The epistemology of Thomas Reid (1710-1796) is clearly based on an idea of “common sense” or, lato sensu, of human rationality. This very notion conditions his theory of evidence, his theory of principles of knowledge, his epistemic fallibilism, as well as his singular answer to the radical skpetic with regard to the problem of knowledge of the external world. With Reid, we see the beginning of a new strategy to answering epistemic skepticism, namely a strategy that appeals to the incorrigible insufficiency of reasoanability in the skeptical doubt.

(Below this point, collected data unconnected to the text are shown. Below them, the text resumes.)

(** * PredictionLogger: the prediction ledger and its accuracy scoring

    A shallow embedding of the [PredictionLogger] contract
    (contracts/PredictionLogger.sol, Solidity ^0.8.20), of the sentiment
    classification of [GET /api/crypto/:symbol/analysis] and of the
    [POST /api/admin/bulk-resolve] handler, together with the properties the
    specification states about them.

    Conventions.
    - A [uint256] is a [Z] in [0, MAX_UINT256].  Solidity 0.8 arithmetic is
      checked: an overflowing [+], [*], [++] or an underflowing [-] reverts
      with [Panic(0x11)], a division by zero with [Panic(0x12)].  The checks
      are written out in [checked_add], [checked_sub], [checked_mul] and
      [checked_div].
    - A Solidity [mapping] is a [gmap] read with the type's zero value as the
      default.
    - A reverting call leaves the storage as it was: contract functions return
      [Result (State * A)] and [execute] keeps the old state on [Err].
    - [msg.sender] and [block.timestamp] are the first two arguments of every
      contract function.  Events are not part of the storage and are left out.
    - The inherited OpenZeppelin contracts ([AccessControl], [Pausable],
      [ReentrancyGuard], version 5) are modelled by their storage and by the
      custom errors their modifiers revert with.
    - A JavaScript number is a [spec_float] (IEEE 754 binary64); the built-ins
      the handlers call ([parseFloat], [ToNumber] on strings, the ethers
      conversions) are section variables. *)

From Stdlib Require Import ZArith Lia String List Bool SpecFloat.
From stdpp Require Import base gmap strings list sorting.

Local Open Scope Z_scope.

(** ** Results of a call *)

Definition address := Z.

Inductive Role := DEFAULT_ADMIN_ROLE | ADMIN_ROLE | ORACLE_ROLE.

Inductive Error :=
| RequireFailed (reason : string)
| Panic (code : Z)
| EnforcedPause
| ExpectedPause
| ReentrancyGuardReentrantCall
| AccessControlUnauthorizedAccount (account : address) (neededRole : Role)
| AccessControlBadConfirmation.

Inductive Result (A : Type) :=
| Ok (a : A)
| Err (e : Error).
Arguments Ok {A} a.
Arguments Err {A} e.

#[global] Instance Result_ret : MRet Result := fun A a => Ok a.

#[global] Instance Result_bind : MBind Result := fun A B k r =>
  match r with
  | Ok a => k a
  | Err e => Err e
  end.

#[global] Instance Result_fmap : FMap Result := fun A B f r =>
  match r with
  | Ok a => Ok (f a)
  | Err e => Err e
  end.

Definition require (c : bool) (reason : string) : Result unit :=
  if c then Ok tt else Err (RequireFailed reason).

(** ** Checked [uint256] arithmetic *)

Definition MAX_UINT256 : Z := 2 ^ 256 - 1.
Definition BASIS_POINTS : Z := 10000.

Definition ARITHMETIC_OVERFLOW : Z := 17. (* Panic(0x11) *)
Definition DIVISION_BY_ZERO : Z := 18.    (* Panic(0x12) *)

Definition checked_add (a b : Z) : Result Z :=
  if a + b <=? MAX_UINT256 then Ok (a + b) else Err (Panic ARITHMETIC_OVERFLOW).

Definition checked_sub (a b : Z) : Result Z :=
  if b <=? a then Ok (a - b) else Err (Panic ARITHMETIC_OVERFLOW).

Definition checked_mul (a b : Z) : Result Z :=
  if a * b <=? MAX_UINT256 then Ok (a * b) else Err (Panic ARITHMETIC_OVERFLOW).

Definition checked_div (a b : Z) : Result Z :=
  if b =? 0 then Err (Panic DIVISION_BY_ZERO) else Ok (a / b).

(** ** calculateAccuracy (PredictionLogger.sol) *)

Definition calculateAccuracy (predictedPrice actualPrice : Z) : Result Z :=
  if predictedPrice =? actualPrice then Ok BASIS_POINTS
  else
    difference ← (if predictedPrice >? actualPrice
                  then checked_sub predictedPrice actualPrice
                  else checked_sub actualPrice predictedPrice);
    scaled ← checked_mul difference BASIS_POINTS;
    percentageDifference ← checked_div scaled actualPrice;
    if percentageDifference >=? BASIS_POINTS then Ok 0
    else checked_sub BASIS_POINTS percentageDifference.

(** ** Storage of the contract *)

#[global] Instance Role_eq_dec : EqDecision Role.
Proof. solve_decision. Defined.

Definition Role_to_nat (r : Role) : nat :=
  match r with DEFAULT_ADMIN_ROLE => 0%nat | ADMIN_ROLE => 1%nat | ORACLE_ROLE => 2%nat end.

Definition Role_of_nat (n : nat) : option Role :=
  match n with
  | 0%nat => Some DEFAULT_ADMIN_ROLE
  | 1%nat => Some ADMIN_ROLE
  | 2%nat => Some ORACLE_ROLE
  | _ => None
  end.

#[global] Instance Role_countable : Countable Role.
Proof.
  refine (inj_countable Role_to_nat Role_of_nat _).
  intros []; reflexivity.
Defined.

(** struct Prediction *)
Module Prediction.
Record t := mk {
  id : Z;
  predictor : address;
  cryptocurrency : string;
  currentPrice : Z;
  predictedPrice : Z;
  predictionTimestamp : Z;
  targetTimestamp : Z;
  modelType : string;
  isResolved : bool;
  actualPrice : Z;
  wasAccurate : bool;
  accuracyPercentage : Z;
  additionalData : string
}.

(** The value a [mapping(uint256 => Prediction)] holds at a key never written. *)
Definition zero : t := mk 0 0 "" 0 0 0 0 "" false 0 false 0 "".

(** The four storage writes of [resolvePrediction] to [prediction]. *)
Definition resolve (p : t) (actual : Z) (accuracy : Z) (accurate : bool) : t :=
  mk (id p) (predictor p) (cryptocurrency p) (currentPrice p) (predictedPrice p)
     (predictionTimestamp p) (targetTimestamp p) (modelType p)
     true actual accurate accuracy (additionalData p).
End Prediction.

(** struct UserStats *)
Module UserStats.
Record t := mk {
  totalPredictions : Z;
  accuratePredictions : Z;
  totalAccuracyScore : Z;
  modelTypeCount : gmap string Z;
  cryptoCount : gmap string Z
}.
Definition zero : t := mk 0 0 0 ∅ ∅.
End UserStats.

(** struct ModelPerformance *)
Module ModelPerformance.
Record t := mk {
  totalPredictions : Z;
  accuratePredictions : Z;
  totalAccuracyScore : Z;
  cryptoPerformance : gmap string Z
}.
Definition zero : t := mk 0 0 0 ∅.
End ModelPerformance.

(** Reading a [mapping]: a key never written holds the zero value of the
    value type. *)
Class ZeroValue (V : Type) := zero_value : V.

#[global] Instance Z_zero : ZeroValue Z := 0.
#[global] Instance list_zero {A} : ZeroValue (list A) := [].
#[global] Instance Prediction_zero : ZeroValue Prediction.t := Prediction.zero.
#[global] Instance UserStats_zero : ZeroValue UserStats.t := UserStats.zero.
#[global] Instance ModelPerformance_zero : ZeroValue ModelPerformance.t :=
  ModelPerformance.zero.

Definition get {K V} `{Countable K} `{ZeroValue V} (m : gmap K V) (k : K) : V :=
  default zero_value (m !! k).

(** The storage variables of [PredictionLogger], followed by the storage of
    the contracts it inherits from: [Pausable._paused],
    [ReentrancyGuard._status] ([true] for ENTERED) and
    [AccessControl._roles] (the pairs [(role, account)] with [hasRole]). *)
Record State := mkState {
  predictions : gmap Z Prediction.t;
  userStats : gmap address UserStats.t;
  userPredictions : gmap address (list Z);
  modelPerformance : gmap string ModelPerformance.t;
  cryptoPredictions : gmap string (list Z);
  modelTypePredictions : gmap string (list Z);
  predictionCounter : Z;
  accuracyThreshold : Z;
  paused : bool;
  entered : bool;
  roles : gset (Role * address)
}.

Definition set_paused (b : bool) (s : State) : State :=
  mkState (predictions s) (userStats s) (userPredictions s) (modelPerformance s)
          (cryptoPredictions s) (modelTypePredictions s) (predictionCounter s)
          (accuracyThreshold s) b (entered s) (roles s).

Definition set_entered (b : bool) (s : State) : State :=
  mkState (predictions s) (userStats s) (userPredictions s) (modelPerformance s)
          (cryptoPredictions s) (modelTypePredictions s) (predictionCounter s)
          (accuracyThreshold s) (paused s) b (roles s).

Definition set_roles (r : gset (Role * address)) (s : State) : State :=
  mkState (predictions s) (userStats s) (userPredictions s) (modelPerformance s)
          (cryptoPredictions s) (modelTypePredictions s) (predictionCounter s)
          (accuracyThreshold s) (paused s) (entered s) r.

Definition set_accuracyThreshold (t : Z) (s : State) : State :=
  mkState (predictions s) (userStats s) (userPredictions s) (modelPerformance s)
          (cryptoPredictions s) (modelTypePredictions s) (predictionCounter s)
          t (paused s) (entered s) (roles s).

Definition hasRole (r : Role) (account : address) (s : State) : bool :=
  bool_decide ((r, account) ∈ roles s).

(** [constructor()]: every mapping empty, the counter 0, the threshold 500,
    not paused, and the three roles granted to the deployer. *)
Definition constructor (deployer : address) : State :=
  mkState ∅ ∅ ∅ ∅ ∅ ∅ 0 500 false false
          ({[ (DEFAULT_ADMIN_ROLE, deployer) ]} ∪ {[ (ADMIN_ROLE, deployer) ]}
             ∪ {[ (ORACLE_ROLE, deployer) ]}).

(** ** Modifiers *)

Definition predictionExists (predictionId : Z) (s : State) : Result unit :=
  require ((0 <? predictionId) && (predictionId <=? predictionCounter s))
          "Prediction does not exist".

Definition notResolved (predictionId : Z) (s : State) : Result unit :=
  require (negb (Prediction.isResolved (get (predictions s) predictionId)))
          "Prediction already resolved".

Definition whenNotPaused (s : State) : Result unit :=
  if paused s then Err EnforcedPause else Ok tt.

Definition whenPaused (s : State) : Result unit :=
  if paused s then Ok tt else Err ExpectedPause.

After explaining the center of that strategy, we point to the ways how, explicitly or surreptitioulsy, Reid’s common sense epistemology survives in modern and contemporary epistemologies that, in the end, also accuse skepticism of the same insufficiency. In that case, we attempt to show elements of Reid’s epistemology in Charles Sanders Peirce (1839-1914), Ludwig Wittgenstein (1889-1951), Peter Frederick Strawson (1919-2006) and Alvin Plantinga (1932-). At the exposition core there is a common thesis to be demonstrated: that the weakness of skepticism does not consist in showing that there are ways to falsifying its hypotheses, but rather in showing how the skeptical attitude is unreasonable or inconsistent, after all.